● DIRECTIONS
Below this line is the material. Write out only its lines from the one containing "Variable run : list" through the one containing "Definition RemovePeer (publicKey", both kept, exactly.

● DATA FOR ANALYSIS

(** ** The runner *)

Section Runner.
Context {dev : Type}.
Variable run : list string -> dev -> option string * dev.
Variable iface : string.

Definition read_PublicKey (d : dev) : option string * dev :=
  let '(out, d') := run ["show"; iface; "public-key"] d in (TrimSpace <$> out, d').

(** The body of the loop over the lines after the first: a peer, or nothing for
    a blank line and for a line of fewer than four fields. *)
Definition parse_line (line : string) : option Peer :=
  if bool_decide (TrimSpace line = EmptyString) then None
  else match Split "009" line with
       | f0 :: _ :: _ :: allowed :: _ =>
           let ips :=
             if negb (bool_decide (allowed = EmptyString)) && negb (bool_decide (allowed = "(none)"))
             then List.filter (fun ip => negb (bool_decide (ip = EmptyString)))
                    (TrimSpace <$> Split "," allowed)
             else [] in
           Some (mkPeer f0 ips)
       | _ => None
       end.

Definition parseDump (out : string) : list Peer :=
  omap parse_line (tail (Split "010" (TrimSpace out))).

Definition ListPeers (d : dev) : option (list Peer) * dev :=
  let '(out, d') := run ["show"; iface; "dump"] d in (parseDump <$> out, d').

(** [true] is a nil error. *)
Definition SetPeer (p : Peer) (d : dev) : bool * dev :=
  let '(out, d') := run ["set"; iface; "peer"; PublicKey p; "allowed-ips"; Join (AllowedIPs p) ","] d in
  (bool_decide (is_Some out), d').

Definition RemovePeer (publicKey : string) (d : dev) : bool * dev :=
  let '(out, d') := run ["set"; iface; "peer"; publicKey; "remove"] d in
  (bool_decide (is_Some out), d').

(** A loop that returns at the first error. *)
Fixpoint for_each {A} (f : A -> dev -> bool * dev) (l : list A) (d : dev) : bool * dev :=
  match l with
  | [] => (true, d)
  | x :: l' => let '(ok, d') := f x d in if ok : bool then for_each f l' d' else (false, d')
  end.

Definition Apply (plan : Plan) (d : dev) : bool * dev :=
  let '(ok, d') := for_each SetPeer (Add plan) d in
  if ok : bool then for_each RemovePeer (Remove plan) d' else (false, d').

End Runner.

Arguments parseDump out : simpl never.

(** ** What is relied on of the [wg] tool *)

(** The value of an "allowed-ips" argument: comma-separated, empty for none. *)
Definition ips_of (arg : string) : gset string :=
  list_to_set (List.filter (fun ip => negb (bool_decide (ip = EmptyString))) (Split "," arg)).

(** Cryptokey routing: an allowed IP belongs to one peer of the interface, so
    giving it to [pk] takes it from every other peer. *)
Definition assign (pk : string) (ips : gset string) (m : gmap string (gset string)) :
    gmap string (gset string) :=
  <[pk := ips]> ((fun s => s ∖ ips) <$> m).

(** The two documented effects of [wg set] the agent uses, when it succeeds. *)
Class WgDevice {dev : Type} (run : list string -> dev -> option string * dev) (iface : string) := {
  peers : dev -> gmap string (gset string);
  run_set : forall pk arg d out d',
    run ["set"; iface; "peer"; pk; "allowed-ips"; arg] d = (Some out, d') ->
    peers d' = assign pk (ips_of arg) (peers d);
  run_remove : forall pk d out d',
    run ["set"; iface; "peer"; pk; "remove"] d = (Some out, d') ->
    peers d' = delete pk (peers d)
}.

● ANSWER SPACE
Variable run : list string -> dev -> option string * dev.
Variable iface : string.

Definition read_PublicKey (d : dev) : option string * dev :=
  let '(out, d') := run ["show"; iface; "public-key"] d in (TrimSpace <$> out, d').

(** The body of the loop over the lines after the first: a peer, or nothing for
    a blank line and for a line of fewer than four fields. *)
Definition parse_line (line : string) : option Peer :=
  if bool_decide (TrimSpace line = EmptyString) then None
  else match Split "009" line with
       | f0 :: _ :: _ :: allowed :: _ =>
           let ips :=
             if negb (bool_decide (allowed = EmptyString)) && negb (bool_decide (allowed = "(none)"))
             then List.filter (fun ip => negb (bool_decide (ip = EmptyString)))
                    (TrimSpace <$> Split "," allowed)
             else [] in
           Some (mkPeer f0 ips)
       | _ => None
       end.

Definition parseDump (out : string) : list Peer :=
  omap parse_line (tail (Split "010" (TrimSpace out))).

Definition ListPeers (d : dev) : option (list Peer) * dev :=
  let '(out, d') := run ["show"; iface; "dump"] d in (parseDump <$> out, d').

(** [true] is a nil error. *)
Definition SetPeer (p : Peer) (d : dev) : bool * dev :=
  let '(out, d') := run ["set"; iface; "peer"; PublicKey p; "allowed-ips"; Join (AllowedIPs p) ","] d in
  (bool_decide (is_Some out), d').

Definition RemovePeer (publicKey : string) (d : dev) : bool * dev :=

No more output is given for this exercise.